Pop 89: The Universe is Enough

By Madonna Hamel

Yesterday, I tried to re-post this column on social media for friends to read. But, FB is no longer posting from “news sites.” In fact, it's rebranding itself as a portal to the so-called “metaverse” and renaming itself Meta.

Oh boy, here we go again. Technology posing as a means of rescue from all the harm it has, to a great part, created. We see it with VR, AI, and a host of escapist bread-and-circus toys meant to divert our attention from the steadily increasing levels of hubris and wealth messianic technocrats have neither capacity nor desire to limit.

The metaverse is a computer industry term for "a single, shared, immersive, persistent, 3D virtual space where humans experience life in ways they could not in the physical world."

According to the "meta verse" industry, "the physical world" - ie: Nature, Creation, ie: your flesh and blood and the storm clouds on the horizon and the sun breaking through and the grass in your yard and bison and antelope and coyote on the plain and your dog and your grandma and the food you eat and the sprinkler you run through to cool down in the summer heat and the water in which you wash your dishes and the cold drink you gulp to slake your thirst and the song you play badly on your guitar and the carrots you planted and the onions you chop and the book you read and the fresh towel you pull from the dryer and the hand of the man you hold as he struggles in the hospital bed and the flowers outside your window and the dust on your dashboard and the birds making a nest in your poplar and the tick of the clock on the wall and the laugh of your kid sister and the bike you rode to get to the store before it closed to buy ice cream and all the rest of this magnificent uni-verse we live in, including the rainbow of milky stars arcing over our heads and the moon rising huge over the ridge - all this, is just not enough.

I will say for myself, I haven't even begun to enter into the millions of experiences "the physical world" is offering me. Just as I write this, thunder rumbles outside, and I jump up to watch the brash and bold bull thunderclouds as they shove their way across the sky. I want to learn more about where these clouds are headed and how they were born and what exactly is happening up in there?

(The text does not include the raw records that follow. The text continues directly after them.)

Lemma user_step_ok s pd i b m :
  proc_ok s pd → page_change s i b m → unmapped s pd (upage_at s i) →
  proc_ok (user_step b m s) pd ∧
  ∀ v, user_page v → mapping (user_step b m s) pd v = mapping s pd v ∧ view (user_step b m s) pd v = view s pd v.
Proof.
  intros Hs [Hi Hw Hc Hbits Hb Hsome Hout] Hun. pose proof Hs as [Hd _ _ _ Ho _]. pose proof (dk_pages _ _ Hd) as Hp.
  assert (Hk : kernel_same s (user_step b m s)).
  { split; [done|done|]. intros a Ha. apply Hout. pose proof (pk_apart _ Hp). unfold upage_at. lia. }
  assert (Hm : ∀ v, user_page v → mapping (user_step b m s) pd v = mapping s pd v) by (intros v; by apply kernel_same_mapping).
  split.
  - apply (proc_ok_user s); [done|done| |done|done|done|].
    + pose proof (pages_ok_update true (vm s) b m Hp Hw Hc Hsome) as H. exact H.
    + intros v f Hv Ef. destruct (Ho v f Hv Ef) as (j & -> & Hj & Hu). specialize (Hun v _ Hv Ef).
      exists j. cbn. rewrite Hc. split_and!; [done|lia..|]. rewrite Hbits; [done|lia|]. intros ->. by apply Hun.
  - intros v Hv. split; [by apply Hm|]. unfold view. rewrite Hm by done.
    destruct (mapping s pd v) as [f|] eqn:Ef; [|done]. cbn. apply Hout.
    destruct (Ho v f Hv Ef) as (j & -> & Hj & _). specialize (Hun v _ Hv Ef). unfold upage_at in *.
    pose proof (Z.mod_pos_bound v 4096). assert (j ≠ i) by (intros ->; by apply Hun). lia.
Qed.

Lemma user_used_range s pd a :
  dir_ok s pd → user_used (vm s) a →
  a `mod` 4096 = 0 ∧ PHYS_BASE ≤ a ∧ a + 4096 < 2^32 ∧ mapped (mem_of s) a 4096.
Proof.
  intros Hd (i & -> & Hi & _). pose proof (dk_pages _ _ Hd) as Hp. pose proof (pk_user _ Hp) as Hu.
  destruct (pages_mapped _ _ i 1 Hu) as (Hm & _ & H0 & H1); [lia..|]. pose proof (po_base _ _ Hu).
  pose proof (pk_apart _ Hp). pose proof (dk_high _ _ Hd). destruct (po_map _ _ (pk_kernel _ Hp)).
  split_and!; [dlia|lia|lia|exact Hm].
Qed.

On my bookshelf is a chunk of rock bearing a bright foot-long cluster of desert fire-dot lichen. A lichen is a living organism comprised of two partners: an algae and a fungus. The algae provides food through sunlight to the organism, and the fungus provides a home. It takes a year for one millimetre of this particular lichen to grow. What lichen teaches me about space and time and partnership, no computer-generated artificial world can replace. As my friend Caitlin likes to say: "I've taken a likin' to lichen."

Living on the edge of Grasslands National Park keeps me grounded in reality. Living immersed in nature helps me take a greater likin' to this world. But that does not mean I haven't wanted to escape it at times, especially in my teen years. Still, part of moving through adolescence is to face the struggles and challenges life presents. Not to find ways to split off, decompartmentalize, run away, remain angry and suspicious and unhinged.

Virtual Reality. Artificial intelligence. Metaverse. These ersatz, close-to-real-but-not-really-real enthrallments are just the latest inventions of people who have decided they would rather not be fully engaged with the life in front of them, would rather not enter, as the poet David Whyte describes it, "the conversational nature of reality."

Escapism has always had its venues. When I was a kid, it was in the books of child detectives like Nancy Drew and the Bobbsey Twins. But I knew it was escape. It wasn't an alternate to the world of school and chores and siblings and trips to Grandma at Christmas and to the lake in the summer.

Some of life was fun, some of it was hard, some of it I hated, but I learned how to move through it. The stuff I loved opened my heart. The stuff that was hard opened my mind. The stuff I hated strengthened my spirit, if indirectly, by presenting me with "teaching moments" wherein I had to find ways of nurturing strength of spirit, principles to stand by, and character to stand up to bullies.

I understand how tempting it is to run from the world and its insane and cruel behaviours. But this same cruel world is also our home. As indigenous spirituality reminds us - all our relations - all beasts and plants, live with us. As St. Francis' prayers assert - the sun and moon are our siblings.

I once asked my physicist friend Mike if he believed in God. "I don't know about God," he replied. "But I believe in the universe. The uni-verse. The single story. It's all one story."

To ignore the wondrous, the mysterious, the sublime elements of the physical world in which we live, move, and breath is to be blind, is to shirk responsibility - that is, to be unable to respond - toward the truth and beauty of the world we live in, the home under our feet. Our single shared story.

One lifetime is not enough time to explore all this universe contains; it is huge and contains multitudes. Might I suggest the next time technocrats exhort you to plop on a headset, you grab a magnifying glass instead. That blade of grass two feet from your door, with the ant crawling up and down, will be all you need to return to your senses, to come home.